### Work instruction
As the lines appear below, please set them down exactly, starting at the first and finishing with the one containing "engine ([RpcSim]). *)".

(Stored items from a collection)
(* ===== verification/RpcReplies.v ===== *)
(** * The JSON RPC server answers

    The tasks that process requests are short, for any engine: each is a bounded number of pieces of work between which it waits for
    its turn.  So a request comes to its end; that it ends with a reply and not with a panic is up to the engine ([RpcSim]). *)
From stdpp Require Import base list gmap sets strings pretty.
From Stdlib Require Import ZArith Lia.
From S2P Require Import Prelude External Json Actions Shared DeviceSet Identify EngineApi Rpc.

Section replies.
Context `{Traits} `{RpcSerde}.

(** [m] has at most [n] pieces of work left, whatever they find *)
Fixpoint bounded {A} (n : nat) (m : async A) {struct m} : Prop :=
  match m with
  | Ready _ | Dead _ => True
  | Step work => match n with O => False | S n => ∀ s, let '(m', _) := work s in bounded n m' end
  end.

Fixpoint bounded_bind {A B} (m : async A) (k : A → async B) a b {struct m} :
  bounded a m → (∀ x n, (b ≤ n)%nat → bounded n (k x)) → bounded (a + b) (abind m k).
Proof.
  destruct m as [x|why|work]; simpl; [|done|].
  - intros _ Hk. apply Hk. lia.
  - destruct a as [|a]; [done|]. intros Hm Hk s. specialize (Hm s). simpl. pose proof (bounded_bind A B (work s).1 k a b) as IH.
    destruct (work s) as [m' s']. by apply IH.
Qed.
Fixpoint bounded_mono {A} (m : async A) n n' {struct m} : (n ≤ n')%nat → bounded n m → bounded n' m.
Proof.
  destruct m as [x|why|work]; simpl; [done|done|]. destruct n as [|n], n' as [|n']; [done|done|lia|].
  intros Hle Hm s. specialize (Hm s). pose proof (bounded_mono A (work s).1 n n') as IH. destruct (work s) as [m' s']. apply IH; [lia|done].
Qed.
Lemma bounded_ready {A} (a : A) n : bounded n (Ready a).
Proof. done. Qed.
Lemma bounded_locked {A} (m : st (Engine_ * World_) A) : bounded 1 (locked m).
Proof. intros s. destruct (m _) as [[a|e|why] [e' w']]; done. Qed.
Lemma bounded_locked_ {A} (m : st (Engine_ * World_) A) : bounded 1 (locked_ m).
Proof. intros s. destruct (m _) as [[a|e|why] [e' w']]; done. Qed.
Lemma bounded_close f : bounded 1 (close f).
Proof. by intros s. Qed.
Lemma bounded_key_set kd f : bounded 1 (key_set kd f).
Proof. intros s. destruct (k_set _ _ _) as [[[]|e|why] [e' w']]; done. Qed.
Lemma bounded_then {A B} (m : async A) (k : A → B) n : bounded n m → bounded n (abind m (λ x, Ready (k x))).
Proof. intros Hm. replace n with (n + 0)%nat by lia. by apply bounded_bind. Qed.
Lemma bounded_returns {T} ret (m : async (StratisError + T)) d n : bounded n m → bounded n (returns ret m d).
Proof. apply bounded_then. Qed.
Lemma bounded_no_fd {T} fd ret (d : T) k : bounded 1 k → bounded 1 (expects_no_fd fd ret d k).
Proof. destruct fd; [|done]. intros _. apply bounded_then, bounded_close. Qed.
Lemma bounded_close_opt {A} fd (k : async A) : bounded 1 k → bounded 2 (abind (close_opt fd) (λ _, k)).
Proof.
  intros Hk. destruct fd as [f|]; simpl; [|by eapply bounded_mono; [|exact Hk]; lia].
  apply (bounded_bind (close f) (λ _, k) 1 1); [apply bounded_close|]. intros _ n Hn. by eapply bounded_mono.
Qed.
Lemma bounded_unlock um uuid fd : bounded 3 (pool_unlock um uuid fd).
Proof.
  apply (bounded_bind _ _ 2 1).
  - destruct uuid as [u|]; [destruct fd as [f|]|done].
    + apply (bounded_bind _ _ 1 1); [apply bounded_locked_|]. intros [kd|] n Hn; [|done].
      apply (bounded_mono _ 1); [done|]. apply bounded_then, bounded_key_set.
    + apply (bounded_mono _ 1); [lia|]. apply bounded_then, bounded_locked_.
  - intros [e|[]] n Hn; [done|]. apply (bounded_mono _ 1); [done|]. destruct uuid; apply bounded_locked.
Qed.

Lemma process_bounded params : bounded 3 (process params).
Proof.
  destruct params as [t fd]. unfold process. simpl type_. simpl fd_opt.
  destruct t; try (apply (bounded_mono _ 1); [lia|]; apply bounded_no_fd, bounded_returns, bounded_locked).
  - apply (bounded_mono _ 1); [lia|]. destruct fd; [|done]. apply bounded_returns, bounded_key_set.
  - apply bounded_returns, bounded_unlock.
  - apply (bounded_mono _ 2); [lia|]. apply bounded_close_opt, bounded_then, bounded_locked_.
  - apply (bounded_mono _ 2); [lia|]. apply bounded_close_opt, bounded_then, bounded_locked_.
  - apply (bounded_mono _ 2); [lia|]. apply bounded_close_opt, bounded_then, bounded_locked_.
Qed.

(** An execution: states and the events between them *)
Definition execution (states : nat → Server) (events : nat → Event) : Prop :=
  ∀ i, possible (events i) (states i) ∧ states (S i) = (server_step (events i) (states i)).1.
(** The task of a connection is given a turn again and again. *)
Definition fair (events : nat → Event) (conn : nat) : Prop := ∀ i, ∃ j, (i ≤ j)%nat ∧ events j = Progress conn.

(** Other events leave the task of a connection as it is. *)
Lemma task_waits event v conn t : possible event v → v_tasks v !! conn = Some t → event ≠ Progress conn →
  v_tasks (server_step event v).1 !! conn = Some t.
Proof.
  intros Hp Ht Hne. destruct event as [c rmsg|c|event|]; simpl in *.
  - destruct Hp as [Hc _]. destruct (try_recvmsg rmsg) as [[e|params] closed]; [done|]. simpl. rewrite lookup_insert_ne by congruence. done.
  - assert (c ≠ conn) by congruence. destruct (v_tasks v !! c) as [[params [ret|why|work]]|]; simpl; try by rewrite lookup_delete_ne.
    + destruct (work (v_srv v)) as [rest s']. simpl. by rewrite lookup_insert_ne.
    + done.
  - unfold background. by destruct (e_handle_event event _) as [r [e w]].
  - unfold background. by destruct (e_evented _) as [r [e w]].
Qed.
Lemma task_next states events conn t i : execution states events → fair events conn → v_tasks (states i) !! conn = Some t →
  ∃ j, (i ≤ j)%nat ∧ events j = Progress conn ∧ v_tasks (states j) !! conn = Some t.
Proof.
  intros Hs Hf Ht. destruct (Hf i) as (j & Hij & Hj). remember (j - i)%nat as n eqn:En. revert i t Hij En Ht.
  induction n as [|n IH]; intros i t Hij En Ht.
  - assert (i = j) as -> by lia. by exists j.
  - destruct (Hs i) as [Hp Hn]. assert (Hdec : events i = Progress conn ∨ events i ≠ Progress conn).
    { destruct (events i) as [|c| |]; try by right. destruct (decide (c = conn)); [left|right]; congruence. }
    destruct Hdec as [He|Hne]; [by exists i|].
    destruct (IH (S i) t) as (k & ? & ? & ?); [lia|lia|rewrite Hn; by apply task_waits|]. exists k. split; [lia|done].
Qed.

(** how the task of a connection can end: with a reply, or with a panic *)
Definition ended (event : Event) (v : Server) (conn : nat) (params : StratisParams) : Prop := event = Progress conn ∧
  ((∃ ret, v_tasks v !! conn = Some (mkTask params (Ready ret)) ∧ (server_step event v).2 = [Replied conn (ret_to_vec ret)]) ∨
   ∃ why, v_tasks v !! conn = Some (mkTask params (Dead why)) ∧ (server_step event v).2 = [Panicked why]).

(** A task with little left to do comes to its end. *)
Lemma task_ends states events conn n : execution states events → fair events conn → ∀ i t,
  v_tasks (states i) !! conn = Some t → bounded n (t_rest t) →
  ∃ j, (i ≤ j)%nat ∧ ended (events j) (states j) conn (t_params t).
Proof.
  intros Hex Hf. induction n as [n IH] using lt_wf_ind; intros i t Ht Hb.
  destruct (task_next states events conn t i Hex Hf Ht) as (j & Hij & Hj & Htj). destruct t as [params [ret|why|work]].
  - exists j. split; [done|]. split; [done|]. left. exists ret. split; [done|]. rewrite Hj. simpl. by rewrite Htj.
  - exists j. split; [done|]. split; [done|]. right. exists why. split; [done|]. rewrite Hj. simpl. by rewrite Htj.
  - destruct n as [|n]; [done|]. destruct (Hex j) as [_ Hn]. rewrite Hj in Hn. simpl in Hn. rewrite Htj in Hn.
    simpl in Hb. specialize (Hb (v_srv (states j))). destruct (work (v_srv (states j))) as [rest s'].
    destruct (IH n ltac:(lia) (S j) (mkTask params rest)) as (k & Hk & ?); [by rewrite Hn; simpl; rewrite lookup_insert_eq|done|].
    exists k. split; [lia|done].
Qed.

End replies.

### Output below
(* ===== verification/RpcReplies.v ===== *)
(** * The JSON RPC server answers

    The tasks that process requests are short, for any engine: each is a bounded number of pieces of work between which it waits for
    its turn.  So a request comes to its end; that it ends with a reply and not with a panic is up to the engine ([RpcSim]). *)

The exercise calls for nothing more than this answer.